**** Material provided
(** Repetition of a class with backtracking: the greedy one takes one
    more character first and gives it back if the continuation fails;
    the lazy one tries the continuation first. *)
Fixpoint rep (greedy : bool) (p : ascii -> bool) (lo : nat) (hi : option nat)
    (i : nat) (s : str) (k : nat -> str -> option matched) : option matched :=
  if greedy then
    match
      match s with
      | c :: s' =>
          if room hi && p c then rep greedy p (pred lo) (dec hi) (S i) s' k
          else None
      | [] => None
      end
    with
    | Some m => Some m
    | None => match lo with 0 => k i s | S _ => None end
    end
  else
    match (match lo with 0 => k i s | S _ => None end) with
    | Some m => Some m
    | None =>
        match s with
        | c :: s' =>
            if room hi && p c then rep greedy p (pred lo) (dec hi) (S i) s' k
            else None
        | [] => None
        end
    end.

(** [run r i s g k]: match [r] at position [i], where [s] is the rest
    of the subject, then continue with [k]; the first success in
    Python's order of alternatives is returned. *)
Fixpoint run (r : regex) (i : nat) (s : str) (g : groups)
    (k : nat -> str -> groups -> option matched) : option matched :=
  match r with
  | Bol => if i =? 0 then k i s g else None
  | Eol =>
      match s with
      | [] => k i s g
      | [c] => if Ascii.eqb c LF then k i s g else None
      | _ => None
      end
  | One p =>
      match s with
      | c :: s' => if p c then k (S i) s' g else None
      | [] => None
      end
  | Rep gr lo hi p => rep gr p lo hi i s (fun j t => k j t g)
  | Cat r1 r2 => run r1 i s g (fun j t g' => run r2 j t g' k)
  | Alt r1 r2 =>
      match run r1 i s g k with
      | Some m => Some m
      | None => run r2 i s g k
      end
  | Grp n r1 => run r1 i s g (fun j t g' => k j t ((n, firstn (j - i) s) :: g'))
  end.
********
[Work to be completed] Give back the entries above exactly as they are, from their first line through the line that contains "(k : nat -> str -> groups", both included, with nothing else.

[Response to the task]
(** Repetition of a class with backtracking: the greedy one takes one
    more character first and gives it back if the continuation fails;
    the lazy one tries the continuation first. *)
Fixpoint rep (greedy : bool) (p : ascii -> bool) (lo : nat) (hi : option nat)
    (i : nat) (s : str) (k : nat -> str -> option matched) : option matched :=
  if greedy then
    match
      match s with
      | c :: s' =>
          if room hi && p c then rep greedy p (pred lo) (dec hi) (S i) s' k
          else None
      | [] => None
      end
    with
    | Some m => Some m
    | None => match lo with 0 => k i s | S _ => None end
    end
  else
    match (match lo with 0 => k i s | S _ => None end) with
    | Some m => Some m
    | None =>
        match s with
        | c :: s' =>
            if room hi && p c then rep greedy p (pred lo) (dec hi) (S i) s' k
            else None
        | [] => None
        end
    end.

(** [run r i s g k]: match [r] at position [i], where [s] is the rest
    of the subject, then continue with [k]; the first success in
    Python's order of alternatives is returned. *)
Fixpoint run (r : regex) (i : nat) (s : str) (g : groups)
    (k : nat -> str -> groups -> option matched) : option matched :=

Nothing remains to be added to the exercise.